• _ACTION ITEM_:
Taking the line with "(c_methods c) (c_metadata c) rows" as the first and the line with "Definition sample_sdk : SDKConfig" as the last, set down exactly every line in that range from the entries below, and no more.

*** MATERIAL PROVIDED ***

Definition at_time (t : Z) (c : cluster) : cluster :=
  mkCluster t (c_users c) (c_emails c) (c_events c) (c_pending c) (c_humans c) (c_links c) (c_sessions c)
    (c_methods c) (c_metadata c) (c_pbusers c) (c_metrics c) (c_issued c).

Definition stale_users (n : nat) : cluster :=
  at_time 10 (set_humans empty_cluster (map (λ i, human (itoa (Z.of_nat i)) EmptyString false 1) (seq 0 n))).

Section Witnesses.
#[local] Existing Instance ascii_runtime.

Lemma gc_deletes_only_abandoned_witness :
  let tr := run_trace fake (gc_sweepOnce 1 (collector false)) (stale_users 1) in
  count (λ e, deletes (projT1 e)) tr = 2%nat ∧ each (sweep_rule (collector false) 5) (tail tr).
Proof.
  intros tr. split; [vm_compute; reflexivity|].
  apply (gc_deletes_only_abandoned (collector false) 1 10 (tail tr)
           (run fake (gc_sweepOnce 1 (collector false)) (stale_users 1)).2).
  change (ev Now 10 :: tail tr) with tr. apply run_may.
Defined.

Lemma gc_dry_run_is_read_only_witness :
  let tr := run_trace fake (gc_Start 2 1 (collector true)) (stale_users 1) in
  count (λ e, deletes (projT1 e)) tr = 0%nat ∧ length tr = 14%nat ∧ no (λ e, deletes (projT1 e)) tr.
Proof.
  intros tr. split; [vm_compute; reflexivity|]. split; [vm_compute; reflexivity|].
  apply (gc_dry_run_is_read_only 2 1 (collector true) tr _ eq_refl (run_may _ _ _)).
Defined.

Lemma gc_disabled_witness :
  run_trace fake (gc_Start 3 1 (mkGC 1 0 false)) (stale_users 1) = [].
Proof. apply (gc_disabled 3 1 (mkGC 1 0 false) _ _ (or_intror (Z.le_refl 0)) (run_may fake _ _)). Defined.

*** End of MATERIAL PROVIDED ***
*** MATERIAL PROVIDED ***

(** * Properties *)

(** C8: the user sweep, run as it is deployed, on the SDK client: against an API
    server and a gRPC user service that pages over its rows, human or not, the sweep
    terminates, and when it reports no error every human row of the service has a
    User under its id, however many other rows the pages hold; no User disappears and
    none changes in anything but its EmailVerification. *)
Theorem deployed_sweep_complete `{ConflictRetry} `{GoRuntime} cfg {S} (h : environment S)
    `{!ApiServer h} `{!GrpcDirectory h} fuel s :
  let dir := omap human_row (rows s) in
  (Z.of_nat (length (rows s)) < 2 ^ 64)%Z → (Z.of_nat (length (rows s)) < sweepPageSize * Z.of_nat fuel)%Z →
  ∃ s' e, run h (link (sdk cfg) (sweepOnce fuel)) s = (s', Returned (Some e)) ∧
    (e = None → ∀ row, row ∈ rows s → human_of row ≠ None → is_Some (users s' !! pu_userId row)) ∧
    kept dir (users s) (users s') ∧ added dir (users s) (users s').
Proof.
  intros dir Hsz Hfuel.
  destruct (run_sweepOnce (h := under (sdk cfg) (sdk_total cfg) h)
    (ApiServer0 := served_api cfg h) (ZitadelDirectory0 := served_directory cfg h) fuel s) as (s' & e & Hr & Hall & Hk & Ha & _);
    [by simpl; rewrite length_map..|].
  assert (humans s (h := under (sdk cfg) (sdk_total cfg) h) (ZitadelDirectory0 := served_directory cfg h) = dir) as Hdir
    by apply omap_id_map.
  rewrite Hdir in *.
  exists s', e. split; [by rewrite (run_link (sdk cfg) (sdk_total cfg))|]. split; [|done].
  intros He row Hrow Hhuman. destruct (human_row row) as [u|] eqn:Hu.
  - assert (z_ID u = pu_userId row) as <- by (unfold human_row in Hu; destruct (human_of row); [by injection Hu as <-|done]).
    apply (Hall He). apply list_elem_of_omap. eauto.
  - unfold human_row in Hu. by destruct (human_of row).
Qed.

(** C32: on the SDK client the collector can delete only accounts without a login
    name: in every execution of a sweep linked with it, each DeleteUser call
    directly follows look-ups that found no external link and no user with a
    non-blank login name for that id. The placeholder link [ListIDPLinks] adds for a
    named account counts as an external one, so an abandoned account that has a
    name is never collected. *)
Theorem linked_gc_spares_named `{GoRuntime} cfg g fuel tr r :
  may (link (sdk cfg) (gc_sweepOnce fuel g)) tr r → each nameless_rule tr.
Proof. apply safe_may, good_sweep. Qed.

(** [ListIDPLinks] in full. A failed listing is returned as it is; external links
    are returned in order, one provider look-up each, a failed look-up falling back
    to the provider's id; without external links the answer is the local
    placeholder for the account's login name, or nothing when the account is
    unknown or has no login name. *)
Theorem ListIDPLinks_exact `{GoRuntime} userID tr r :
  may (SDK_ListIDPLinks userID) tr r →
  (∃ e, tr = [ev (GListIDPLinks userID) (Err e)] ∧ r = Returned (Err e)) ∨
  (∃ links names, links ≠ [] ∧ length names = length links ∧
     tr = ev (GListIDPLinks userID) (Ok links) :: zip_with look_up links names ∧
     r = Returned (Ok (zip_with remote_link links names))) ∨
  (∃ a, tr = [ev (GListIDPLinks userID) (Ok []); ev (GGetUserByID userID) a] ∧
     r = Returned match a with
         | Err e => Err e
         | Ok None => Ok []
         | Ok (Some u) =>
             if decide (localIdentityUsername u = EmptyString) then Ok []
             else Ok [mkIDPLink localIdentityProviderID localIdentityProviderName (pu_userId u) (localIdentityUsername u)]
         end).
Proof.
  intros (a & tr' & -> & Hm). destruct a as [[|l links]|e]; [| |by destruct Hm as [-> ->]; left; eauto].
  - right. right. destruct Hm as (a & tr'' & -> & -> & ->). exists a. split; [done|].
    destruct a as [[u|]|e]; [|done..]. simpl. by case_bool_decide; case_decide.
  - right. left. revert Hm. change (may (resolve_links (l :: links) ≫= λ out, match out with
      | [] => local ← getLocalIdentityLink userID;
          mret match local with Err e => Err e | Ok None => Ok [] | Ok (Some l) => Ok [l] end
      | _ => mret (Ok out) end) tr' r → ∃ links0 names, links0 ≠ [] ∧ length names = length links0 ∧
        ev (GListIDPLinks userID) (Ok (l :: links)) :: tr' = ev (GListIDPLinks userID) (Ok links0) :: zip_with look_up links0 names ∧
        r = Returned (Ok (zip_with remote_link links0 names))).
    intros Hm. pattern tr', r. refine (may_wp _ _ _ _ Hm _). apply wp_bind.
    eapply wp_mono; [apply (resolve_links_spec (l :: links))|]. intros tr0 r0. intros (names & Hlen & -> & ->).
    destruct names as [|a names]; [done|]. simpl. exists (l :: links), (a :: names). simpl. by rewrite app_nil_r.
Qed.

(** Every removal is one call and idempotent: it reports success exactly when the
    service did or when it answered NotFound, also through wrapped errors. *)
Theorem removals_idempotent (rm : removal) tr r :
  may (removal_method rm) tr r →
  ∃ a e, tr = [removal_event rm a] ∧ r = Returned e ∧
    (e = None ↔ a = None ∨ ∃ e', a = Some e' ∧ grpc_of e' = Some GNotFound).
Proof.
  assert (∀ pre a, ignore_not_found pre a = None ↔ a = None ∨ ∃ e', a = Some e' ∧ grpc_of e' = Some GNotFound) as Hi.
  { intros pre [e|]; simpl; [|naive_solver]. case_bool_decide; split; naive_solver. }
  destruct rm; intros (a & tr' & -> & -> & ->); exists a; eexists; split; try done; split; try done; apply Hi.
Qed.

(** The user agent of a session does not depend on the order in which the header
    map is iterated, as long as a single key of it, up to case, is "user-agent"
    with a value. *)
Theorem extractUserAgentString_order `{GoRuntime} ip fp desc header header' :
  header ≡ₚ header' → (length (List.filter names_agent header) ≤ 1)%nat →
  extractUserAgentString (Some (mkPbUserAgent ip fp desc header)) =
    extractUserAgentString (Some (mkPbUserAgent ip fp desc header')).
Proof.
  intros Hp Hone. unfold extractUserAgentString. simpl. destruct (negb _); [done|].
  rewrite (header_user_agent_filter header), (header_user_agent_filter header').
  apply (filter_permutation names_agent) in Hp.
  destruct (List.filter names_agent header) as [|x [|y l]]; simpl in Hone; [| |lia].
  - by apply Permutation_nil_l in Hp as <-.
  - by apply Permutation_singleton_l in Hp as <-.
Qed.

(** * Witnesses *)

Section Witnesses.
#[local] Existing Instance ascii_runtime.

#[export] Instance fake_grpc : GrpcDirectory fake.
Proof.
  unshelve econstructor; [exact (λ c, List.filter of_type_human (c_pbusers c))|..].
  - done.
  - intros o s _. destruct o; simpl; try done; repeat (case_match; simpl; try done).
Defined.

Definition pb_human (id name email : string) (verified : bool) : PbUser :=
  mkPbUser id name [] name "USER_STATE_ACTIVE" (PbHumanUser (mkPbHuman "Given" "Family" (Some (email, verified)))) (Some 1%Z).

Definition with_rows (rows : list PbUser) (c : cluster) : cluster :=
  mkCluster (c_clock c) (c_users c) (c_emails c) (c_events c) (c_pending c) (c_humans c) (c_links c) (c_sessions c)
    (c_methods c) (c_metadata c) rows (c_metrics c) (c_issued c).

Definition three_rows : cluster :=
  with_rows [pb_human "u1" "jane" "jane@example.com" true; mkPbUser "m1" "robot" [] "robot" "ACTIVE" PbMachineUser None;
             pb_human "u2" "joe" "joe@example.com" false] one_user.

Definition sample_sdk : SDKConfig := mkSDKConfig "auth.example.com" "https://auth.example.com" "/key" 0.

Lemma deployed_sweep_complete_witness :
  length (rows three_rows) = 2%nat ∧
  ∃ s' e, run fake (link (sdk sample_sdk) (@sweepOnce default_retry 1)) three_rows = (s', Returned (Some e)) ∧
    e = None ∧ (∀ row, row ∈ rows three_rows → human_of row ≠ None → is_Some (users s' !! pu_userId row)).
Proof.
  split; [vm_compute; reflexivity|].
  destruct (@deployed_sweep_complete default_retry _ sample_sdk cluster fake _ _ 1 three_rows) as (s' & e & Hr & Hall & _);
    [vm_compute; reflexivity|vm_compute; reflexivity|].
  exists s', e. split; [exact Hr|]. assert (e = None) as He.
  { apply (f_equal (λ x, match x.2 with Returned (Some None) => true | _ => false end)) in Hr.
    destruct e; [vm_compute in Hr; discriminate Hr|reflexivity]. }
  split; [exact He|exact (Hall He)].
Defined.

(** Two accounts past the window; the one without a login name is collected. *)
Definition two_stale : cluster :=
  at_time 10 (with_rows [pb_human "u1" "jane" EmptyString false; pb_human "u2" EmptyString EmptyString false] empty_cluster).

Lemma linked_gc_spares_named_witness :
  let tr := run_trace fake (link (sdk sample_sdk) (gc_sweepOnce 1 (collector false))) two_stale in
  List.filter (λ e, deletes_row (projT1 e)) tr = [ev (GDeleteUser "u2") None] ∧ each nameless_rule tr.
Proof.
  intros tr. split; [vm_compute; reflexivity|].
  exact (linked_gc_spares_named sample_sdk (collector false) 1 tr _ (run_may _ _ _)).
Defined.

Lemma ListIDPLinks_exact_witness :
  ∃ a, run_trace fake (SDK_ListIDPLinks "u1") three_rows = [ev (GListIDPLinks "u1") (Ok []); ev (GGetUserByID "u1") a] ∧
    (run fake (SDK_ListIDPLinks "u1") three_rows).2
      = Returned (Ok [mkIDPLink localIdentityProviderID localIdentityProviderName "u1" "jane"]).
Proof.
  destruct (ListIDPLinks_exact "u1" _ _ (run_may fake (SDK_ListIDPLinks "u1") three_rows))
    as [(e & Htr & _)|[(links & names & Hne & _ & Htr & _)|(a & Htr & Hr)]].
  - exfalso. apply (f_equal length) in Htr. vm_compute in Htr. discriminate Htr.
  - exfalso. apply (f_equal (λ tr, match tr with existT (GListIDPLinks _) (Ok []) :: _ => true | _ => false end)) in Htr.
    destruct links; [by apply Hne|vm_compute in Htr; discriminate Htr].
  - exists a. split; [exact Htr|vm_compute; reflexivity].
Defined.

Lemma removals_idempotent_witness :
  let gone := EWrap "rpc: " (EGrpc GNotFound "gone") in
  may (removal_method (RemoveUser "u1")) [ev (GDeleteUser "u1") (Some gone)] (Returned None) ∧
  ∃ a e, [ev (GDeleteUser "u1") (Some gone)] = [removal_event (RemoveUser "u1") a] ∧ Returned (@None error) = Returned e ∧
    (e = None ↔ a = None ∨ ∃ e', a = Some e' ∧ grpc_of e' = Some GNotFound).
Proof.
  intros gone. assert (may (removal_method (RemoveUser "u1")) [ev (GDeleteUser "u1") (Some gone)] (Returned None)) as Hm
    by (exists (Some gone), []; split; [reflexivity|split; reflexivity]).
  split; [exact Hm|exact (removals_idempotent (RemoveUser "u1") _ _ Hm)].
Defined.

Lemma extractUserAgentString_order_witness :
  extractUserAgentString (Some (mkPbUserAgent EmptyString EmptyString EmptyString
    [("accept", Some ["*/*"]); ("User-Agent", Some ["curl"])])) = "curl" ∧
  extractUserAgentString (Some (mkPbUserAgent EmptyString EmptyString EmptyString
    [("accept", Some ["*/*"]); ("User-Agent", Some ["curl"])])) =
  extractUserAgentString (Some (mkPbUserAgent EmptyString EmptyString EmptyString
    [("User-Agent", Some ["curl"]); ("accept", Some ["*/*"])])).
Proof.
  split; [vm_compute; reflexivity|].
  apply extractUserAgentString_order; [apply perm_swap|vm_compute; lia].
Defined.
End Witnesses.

*** End of MATERIAL PROVIDED ***

• _RESULT FOR THIS TASK_:
    (c_methods c) (c_metadata c) rows (c_metrics c) (c_issued c).

Definition three_rows : cluster :=
  with_rows [pb_human "u1" "jane" "jane@example.com" true; mkPbUser "m1" "robot" [] "robot" "ACTIVE" PbMachineUser None;
             pb_human "u2" "joe" "joe@example.com" false] one_user.

Definition sample_sdk : SDKConfig := mkSDKConfig "auth.example.com" "https://auth.example.com" "/key" 0.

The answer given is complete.